Liber Gomorrhianus

26 Enero, 2015 – Espiritualidad digital

Gente de paz

gente de paz   Todos quieren paz, pero la paz no es para todos. Es para «los hombres de buena voluntad».

   Si allí hay gente de paz, descansará sobre ellos vuestra paz; si no, volverá a vosotros. Estamos hablando de la paz de Dios, la verdadera; no de esa paz del mundo que se construye a base de carencias: carencia de problemas, carencia de ruidos, carencia de enfermedades, carencia de esfuerzo, carencia de injurias… Hasta que llega la «carencia de vida» y te dicen «¡Descanse en paz!». No, no es ésa la paz de Dios, sino la de los egoístas. Y deja mal regusto.

   La paz de Dios es para la gente de paz.

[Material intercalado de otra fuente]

Lemma updateGrid_spec (g : Grid.t) (dt : Q) :
  length (Grid.data g)
  = Z.to_nat (ix (Grid.size g) * iy (Grid.size g) * iz (Grid.size g)) ->
  exists g',
    MPMSystem._updateGrid g dt = Some g' /\
    sameShape g g' /\
    forall i j k,
      inLattice g i j k ->
      Grid.getCell g' (mkIVector3 i j k)
      = MPMSystem.updateCell (Grid.size g) (Grid.is2D g) dt (mkIVector3 i j k)
          <$> Grid.getCell g (mkIVector3 i j k).
Proof.
  intros Hlen. unfold MPMSystem._updateGrid.
  destruct (updateAt_loop
              (fun idx => Grid._toFlatIndex g (ix idx) (iy idx) (iz idx))
              (MPMSystem.updateCell (Grid.size g) (Grid.is2D g) dt)
              (MPMSystem.cellIndices (Grid.size g))
              (NoDup_flat_cellIndices g) (Grid.data g))
    as (d' & E & Hlen' & Hin & _).
  { intros [i j k] H. apply elem_of_cellIndices in H.
    pose proof (toFlatIndex_range g i j k H) as Hr. simpl. lia. }
  change (MPMSystem.updateGridCell g dt)
    with (updateAt (fun idx => Grid._toFlatIndex g (ix idx) (iy idx) (iz idx))
                   (MPMSystem.updateCell (Grid.size g) (Grid.is2D g) dt)).
  rewrite E. simpl. eexists; split; [reflexivity |]. split.
  - repeat split. exact Hlen'.
  - intros i j k H. apply (Hin (mkIVector3 i j k)).
    now apply elem_of_cellIndices.
Qed.

(** ** The grid update *)

Lemma updateCell_spec (g : Grid.t) (dt : Q) (i j k : Z) (c : Cell.t) :
  cellUpdated g dt i j k c
    (MPMSystem.updateCell (Grid.size g) (Grid.is2D g) dt (mkIVector3 i j k) c).
Proof.
  unfold cellUpdated, MPMSystem.updateCell, inBoundaryLayer. simpl.
  destruct (Qle_bool (Cell.mass c) 0) eqn:E.
  - apply Qle_bool_iff in E.
    split; [intros _; now repeat split | intros H; lra].
  - apply Qle_bool_false_iff in E. split; [intros H; lra | intros _].
    assert (Hm : ~ Cell.mass c == 0) by lra.
    destruct ((i <? 2)%Z || (ix (Grid.size g) - 2 <=? i)%Z),
             ((j <? 2)%Z || (iy (Grid.size g) - 2 <=? j)%Z),
             (negb (Grid.is2D g)
              && ((k <? 2)%Z || (iz (Grid.size g) - 2 <=? k)%Z));
      simpl; (split; [reflexivity |]); (split; [reflexivity |]);
      (split; [reflexivity |]);
      (split; [| split]); try reflexivity; field; exact Hm.
Qed.

Lemma updateGrid_gridUpdated (g : Grid.t) (dt : Q) :
  gridInvariant g ->
  exists g', MPMSystem._updateGrid g dt = Some g' /\ gridUpdated g dt g'.
Proof.
  intros (_ & _ & _ & _ & Hlen).
  destruct (updateGrid_spec g dt Hlen) as (g' & E & _ & Hcells).
  exists g'. split; [exact E |].
  intros i j k Hin.
  destruct (dataAt_in_range (Grid.data g) (Grid._toFlatIndex g i j k))
    as [c Ec].
  { pose proof (toFlatIndex_range g i j k Hin). lia. }
  exists c, (MPMSystem.updateCell (Grid.size g) (Grid.is2D g) dt
                                  (mkIVector3 i j k) c).
  split; [exact Ec |]. split.
  - rewrite (Hcells i j k Hin). unfold Grid.getCell. simpl. now rewrite Ec.
  - apply updateCell_spec.
Qed.

(** ** Grid to particle *)

Lemma g2pCell_frame g gridIdx p delta p' :
  MPMSystem.g2pCell g gridIdx p delta = Some p' ->
  Particle.mass p' = Particle.mass p /\
  Particle.active p' = Particle.active p /\
  Particle.pos p' = Particle.pos p.
Proof.
  unfold MPMSystem.g2pCell.
  destruct (negb _); [now intros [= <-] |].
  destruct (Grid.getCell _ _); simpl; [| discriminate].
  now intros [= <-].
Qed.

Lemma g2pCell_total g gridIdx p delta :
  exists p', MPMSystem.g2pCell g gridIdx p delta = Some p'.
Proof.
  unfold MPMSystem.g2pCell.
  destruct (Grid.isValidCellIndex _ _ _ _) eqn:E; simpl; [| eauto].
  destruct (getCell_valid _ _ E) as [c ->]. simpl. eauto.
Qed.

Lemma g2pParticle_total g dt b p :
  exists p', MPMSystem.g2pParticle g dt b p = Some p'.
Proof.
  unfold MPMSystem.g2pParticle.
  edestruct (forEach_total (fun _ : Particle.t => True)
               (MPMSystem.g2pCell g
                  (Grid.cellPositionToIndex g (Particle.pos p)))
               (MPMSystem.neighbourDeltas (Grid.is2D g))) as (p1 & E & _);
    [| exact I |].
  - intros p2 delta _ _.
    destruct (g2pCell_total g (Grid.cellPositionToIndex g (Particle.pos p))
                p2 delta) as [p3 E3]. eauto.
  - simpl. rewrite E. simpl. eauto.
Qed.

Lemma g2pParticle_spec g dt b p p' :
  MPMSystem.g2pParticle g dt b p = Some p' ->
  sameParticle p p' /\
  exists q, Particle.pos p' = min (max q (bmin b)) (bmax b).
Proof.
  unfold MPMSystem.g2pParticle.
  destruct (forEach _ _ _) as [p1 |] eqn:E; simpl; [| discriminate].
  intros [= <-]. simpl.
  apply (forEach_invariant
           (fun q => Particle.mass q = Particle.mass p /\
                     Particle.active q = Particle.active p)) in E.
  - split; [exact E | eauto].
  - intros q delta q' [Hm Ha] Hq.
    apply g2pCell_frame in Hq as (Hm' & Ha' & _). split; congruence.
  - now split.
Qed.

Lemma g2pLoop_spec g dt b ps :
  forall acc,
  exists ps',
    forEach (fun done p =>
               p' ← MPMSystem.g2pParticle g dt b p; Some (done ++ [p']))
            ps acc
    = Some (acc ++ ps') /\
    Forall2 (fun p p' => MPMSystem.g2pParticle g dt b p = Some p') ps ps'.
Proof.
  induction ps as [| p ps IH]; simpl; intros acc.
  - exists []. now rewrite app_nil_r.
  - destruct (g2pParticle_total g dt b p) as [p' E]. rewrite E. simpl.
    destruct (IH (acc ++ [p'])) as (ps' & E' & HF).
    exists (p' :: ps'). rewrite <- app_assoc in E'. simpl in E'.
    split; [exact E' | now constructor].
Qed.

(** ** One step *)

Lemma resetCells_sameShape g : sameShape g (Grid.resetCells g).
Proof. repeat split. simpl. apply length_fmap. Qed.

Lemma sameShape_trans g1 g2 g3 :
  sameShape g1 g2 -> sameShape g2 g3 -> sameShape g1 g3.
Proof. unfold sameShape. intuition congruence. Qed.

Es decir, para aquéllos que, reconciliados con Él, se conforman en todo con su Voluntad. Esa conformidad amorosa con la Voluntad divina permite a Dios llenarlos de su Espíritu. Y así, en medio de problemas, ruidos, enfermedades, trabajos e injurias, todo se les vuelve dulce. Nada ni nadie puede arrebatarles esa paz que Dios ha dejado en sus almas. Estas personas, allá donde van, transmiten paz a la gente de paz.

   Mírate bien por dentro: ¿Eres gente de paz, o todavía vives en guerra con Dios? Si es así… Ríndete.